START DATA FOR PROCESSING

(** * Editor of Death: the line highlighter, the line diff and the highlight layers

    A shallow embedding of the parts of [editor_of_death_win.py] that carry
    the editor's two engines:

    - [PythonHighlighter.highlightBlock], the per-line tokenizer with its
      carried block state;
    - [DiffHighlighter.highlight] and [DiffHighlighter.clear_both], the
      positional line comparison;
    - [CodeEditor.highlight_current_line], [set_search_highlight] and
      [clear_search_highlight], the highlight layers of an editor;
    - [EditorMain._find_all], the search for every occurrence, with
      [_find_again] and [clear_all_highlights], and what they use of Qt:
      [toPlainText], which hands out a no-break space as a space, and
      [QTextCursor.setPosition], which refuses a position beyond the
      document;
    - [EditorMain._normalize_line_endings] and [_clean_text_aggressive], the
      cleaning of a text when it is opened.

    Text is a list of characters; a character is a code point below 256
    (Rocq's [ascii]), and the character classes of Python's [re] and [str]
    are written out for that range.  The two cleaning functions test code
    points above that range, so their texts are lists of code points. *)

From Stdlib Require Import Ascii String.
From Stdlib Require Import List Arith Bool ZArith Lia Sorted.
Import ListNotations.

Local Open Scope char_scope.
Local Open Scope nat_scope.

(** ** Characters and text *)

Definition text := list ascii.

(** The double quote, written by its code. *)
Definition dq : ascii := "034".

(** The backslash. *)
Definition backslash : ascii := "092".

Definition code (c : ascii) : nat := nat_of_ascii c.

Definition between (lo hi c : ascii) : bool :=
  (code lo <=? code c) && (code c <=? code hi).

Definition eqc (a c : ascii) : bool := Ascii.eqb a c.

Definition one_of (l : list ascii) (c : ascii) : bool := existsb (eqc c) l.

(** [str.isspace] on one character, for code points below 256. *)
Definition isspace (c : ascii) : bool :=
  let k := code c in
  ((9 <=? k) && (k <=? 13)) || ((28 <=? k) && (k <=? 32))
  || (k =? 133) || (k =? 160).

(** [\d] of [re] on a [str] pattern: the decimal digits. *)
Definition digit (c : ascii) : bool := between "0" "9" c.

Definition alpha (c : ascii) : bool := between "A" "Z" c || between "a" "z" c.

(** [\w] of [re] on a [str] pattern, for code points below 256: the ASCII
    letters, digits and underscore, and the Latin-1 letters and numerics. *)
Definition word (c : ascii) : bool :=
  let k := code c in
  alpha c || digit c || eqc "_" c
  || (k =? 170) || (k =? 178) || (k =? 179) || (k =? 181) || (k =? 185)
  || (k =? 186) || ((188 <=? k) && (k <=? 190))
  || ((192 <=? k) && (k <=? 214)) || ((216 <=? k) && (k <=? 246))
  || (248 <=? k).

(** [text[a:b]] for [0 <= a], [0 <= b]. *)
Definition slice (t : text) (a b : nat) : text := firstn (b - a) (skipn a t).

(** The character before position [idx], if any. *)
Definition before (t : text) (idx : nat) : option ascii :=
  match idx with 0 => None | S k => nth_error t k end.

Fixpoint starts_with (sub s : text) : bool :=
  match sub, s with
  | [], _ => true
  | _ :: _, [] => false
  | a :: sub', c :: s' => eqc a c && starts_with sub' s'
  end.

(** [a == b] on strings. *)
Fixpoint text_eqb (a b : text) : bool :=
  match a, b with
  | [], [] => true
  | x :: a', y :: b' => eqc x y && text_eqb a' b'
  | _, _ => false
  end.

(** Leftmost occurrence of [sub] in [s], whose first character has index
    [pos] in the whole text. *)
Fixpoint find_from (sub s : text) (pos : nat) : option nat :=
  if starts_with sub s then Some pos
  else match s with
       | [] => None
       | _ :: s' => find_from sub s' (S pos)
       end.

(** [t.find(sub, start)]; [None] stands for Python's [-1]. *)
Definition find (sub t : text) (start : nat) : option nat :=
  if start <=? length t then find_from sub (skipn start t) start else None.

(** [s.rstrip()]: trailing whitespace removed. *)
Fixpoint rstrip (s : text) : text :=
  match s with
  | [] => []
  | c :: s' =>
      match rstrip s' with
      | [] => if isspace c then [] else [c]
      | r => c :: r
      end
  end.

END DATA FOR PROCESSING
START DATA FOR PROCESSING

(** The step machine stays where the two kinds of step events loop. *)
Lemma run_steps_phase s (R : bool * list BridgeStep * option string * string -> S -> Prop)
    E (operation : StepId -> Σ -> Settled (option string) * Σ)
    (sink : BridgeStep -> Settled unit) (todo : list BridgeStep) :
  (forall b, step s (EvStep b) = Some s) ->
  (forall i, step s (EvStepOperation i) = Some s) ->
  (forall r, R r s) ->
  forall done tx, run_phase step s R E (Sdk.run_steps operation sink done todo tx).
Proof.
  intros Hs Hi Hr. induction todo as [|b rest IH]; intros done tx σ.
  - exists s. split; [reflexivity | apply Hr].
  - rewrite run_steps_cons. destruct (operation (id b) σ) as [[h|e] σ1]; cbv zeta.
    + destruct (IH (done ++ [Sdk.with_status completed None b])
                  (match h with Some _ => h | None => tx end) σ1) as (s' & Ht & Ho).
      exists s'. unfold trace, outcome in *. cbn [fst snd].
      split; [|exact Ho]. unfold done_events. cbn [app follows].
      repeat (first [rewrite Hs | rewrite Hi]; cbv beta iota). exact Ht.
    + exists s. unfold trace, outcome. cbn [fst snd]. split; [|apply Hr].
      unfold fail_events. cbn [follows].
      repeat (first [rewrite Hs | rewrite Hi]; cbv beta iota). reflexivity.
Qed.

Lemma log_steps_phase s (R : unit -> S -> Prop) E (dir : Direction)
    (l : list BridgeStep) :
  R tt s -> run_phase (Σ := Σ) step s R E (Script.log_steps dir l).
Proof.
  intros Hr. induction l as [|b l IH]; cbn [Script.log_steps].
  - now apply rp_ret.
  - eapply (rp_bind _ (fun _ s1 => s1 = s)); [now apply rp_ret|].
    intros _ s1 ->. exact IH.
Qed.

END DATA FOR PROCESSING
START DATA FOR PROCESSING

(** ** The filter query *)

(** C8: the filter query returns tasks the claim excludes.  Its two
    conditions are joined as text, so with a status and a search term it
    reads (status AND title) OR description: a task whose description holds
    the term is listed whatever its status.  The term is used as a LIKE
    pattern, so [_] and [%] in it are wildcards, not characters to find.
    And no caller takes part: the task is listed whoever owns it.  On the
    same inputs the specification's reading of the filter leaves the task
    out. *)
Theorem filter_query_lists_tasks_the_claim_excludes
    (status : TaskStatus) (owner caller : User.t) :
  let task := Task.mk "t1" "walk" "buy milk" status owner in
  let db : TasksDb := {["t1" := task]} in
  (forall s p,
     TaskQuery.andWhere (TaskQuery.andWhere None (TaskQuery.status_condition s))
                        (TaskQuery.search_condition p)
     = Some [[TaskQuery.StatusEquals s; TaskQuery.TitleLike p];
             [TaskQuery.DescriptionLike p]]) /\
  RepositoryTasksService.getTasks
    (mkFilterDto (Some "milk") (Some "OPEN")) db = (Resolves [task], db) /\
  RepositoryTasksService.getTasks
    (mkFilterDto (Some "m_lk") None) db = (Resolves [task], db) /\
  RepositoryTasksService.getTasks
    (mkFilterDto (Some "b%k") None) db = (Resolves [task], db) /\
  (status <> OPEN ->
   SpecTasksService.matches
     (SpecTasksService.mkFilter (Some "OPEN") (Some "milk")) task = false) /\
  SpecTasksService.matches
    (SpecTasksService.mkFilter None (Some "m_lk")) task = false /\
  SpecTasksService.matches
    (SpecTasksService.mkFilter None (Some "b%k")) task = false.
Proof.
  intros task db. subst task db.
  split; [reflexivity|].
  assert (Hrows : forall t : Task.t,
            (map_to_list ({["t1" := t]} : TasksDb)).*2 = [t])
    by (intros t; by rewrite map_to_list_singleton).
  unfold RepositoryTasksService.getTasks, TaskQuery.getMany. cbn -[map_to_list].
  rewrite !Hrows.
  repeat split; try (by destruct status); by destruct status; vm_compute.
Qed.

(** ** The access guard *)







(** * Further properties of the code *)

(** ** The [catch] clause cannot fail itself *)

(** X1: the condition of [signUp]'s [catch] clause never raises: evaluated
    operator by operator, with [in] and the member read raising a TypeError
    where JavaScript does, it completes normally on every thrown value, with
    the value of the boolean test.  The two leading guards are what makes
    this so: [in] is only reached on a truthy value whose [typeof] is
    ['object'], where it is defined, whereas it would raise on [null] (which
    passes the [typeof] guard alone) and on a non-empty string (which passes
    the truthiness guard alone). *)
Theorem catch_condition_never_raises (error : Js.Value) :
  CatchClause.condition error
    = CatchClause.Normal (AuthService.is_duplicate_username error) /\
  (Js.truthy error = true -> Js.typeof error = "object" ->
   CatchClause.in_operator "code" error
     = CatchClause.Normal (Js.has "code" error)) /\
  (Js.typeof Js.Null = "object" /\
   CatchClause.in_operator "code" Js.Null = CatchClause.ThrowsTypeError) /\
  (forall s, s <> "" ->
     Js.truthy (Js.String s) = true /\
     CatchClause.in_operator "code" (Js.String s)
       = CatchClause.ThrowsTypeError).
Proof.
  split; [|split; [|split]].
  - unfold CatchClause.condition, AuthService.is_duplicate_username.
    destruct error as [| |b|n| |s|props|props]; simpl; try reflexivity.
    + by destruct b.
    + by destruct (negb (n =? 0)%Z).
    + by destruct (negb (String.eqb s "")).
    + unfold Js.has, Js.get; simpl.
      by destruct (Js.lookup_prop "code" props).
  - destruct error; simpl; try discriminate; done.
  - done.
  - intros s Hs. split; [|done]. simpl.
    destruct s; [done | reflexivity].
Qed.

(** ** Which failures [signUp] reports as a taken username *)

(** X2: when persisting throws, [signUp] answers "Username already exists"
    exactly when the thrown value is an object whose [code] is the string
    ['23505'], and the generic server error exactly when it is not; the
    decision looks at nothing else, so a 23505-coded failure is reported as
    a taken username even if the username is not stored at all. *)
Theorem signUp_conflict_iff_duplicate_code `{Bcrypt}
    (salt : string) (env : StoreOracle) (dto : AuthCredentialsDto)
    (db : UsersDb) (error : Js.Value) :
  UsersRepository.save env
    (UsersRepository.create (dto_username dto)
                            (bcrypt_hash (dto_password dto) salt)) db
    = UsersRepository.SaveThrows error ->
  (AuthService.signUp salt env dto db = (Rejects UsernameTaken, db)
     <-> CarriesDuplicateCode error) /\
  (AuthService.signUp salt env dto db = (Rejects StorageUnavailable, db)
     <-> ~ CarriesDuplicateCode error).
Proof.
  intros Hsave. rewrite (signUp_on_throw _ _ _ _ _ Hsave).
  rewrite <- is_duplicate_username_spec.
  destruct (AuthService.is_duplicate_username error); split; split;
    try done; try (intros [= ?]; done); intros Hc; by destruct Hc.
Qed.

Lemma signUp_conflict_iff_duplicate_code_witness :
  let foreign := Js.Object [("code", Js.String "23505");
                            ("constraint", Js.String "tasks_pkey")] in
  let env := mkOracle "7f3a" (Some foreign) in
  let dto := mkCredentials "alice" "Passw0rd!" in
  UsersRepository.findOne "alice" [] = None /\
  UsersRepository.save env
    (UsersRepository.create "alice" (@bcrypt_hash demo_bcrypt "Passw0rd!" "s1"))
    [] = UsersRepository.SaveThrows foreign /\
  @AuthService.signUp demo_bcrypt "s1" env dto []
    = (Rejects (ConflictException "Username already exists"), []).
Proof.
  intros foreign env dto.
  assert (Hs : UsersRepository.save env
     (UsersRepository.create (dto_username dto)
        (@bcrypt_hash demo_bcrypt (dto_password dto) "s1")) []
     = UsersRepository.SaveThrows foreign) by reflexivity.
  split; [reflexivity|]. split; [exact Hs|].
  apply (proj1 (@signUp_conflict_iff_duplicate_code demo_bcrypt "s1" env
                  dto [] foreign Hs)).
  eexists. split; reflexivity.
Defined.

END DATA FOR PROCESSING

◆ WHAT THE TASK ASKS: Using the data above, transcribe the lines that run from the line with "(** The backslash. *)" to the line with "Definition one_of (l", both ends kept, and output nothing else.

◆ SOLUTION:
(** The backslash. *)
Definition backslash : ascii := "092".

Definition code (c : ascii) : nat := nat_of_ascii c.

Definition between (lo hi c : ascii) : bool :=
  (code lo <=? code c) && (code c <=? code hi).

Definition eqc (a c : ascii) : bool := Ascii.eqb a c.

Definition one_of (l : list ascii) (c : ascii) : bool := existsb (eqc c) l.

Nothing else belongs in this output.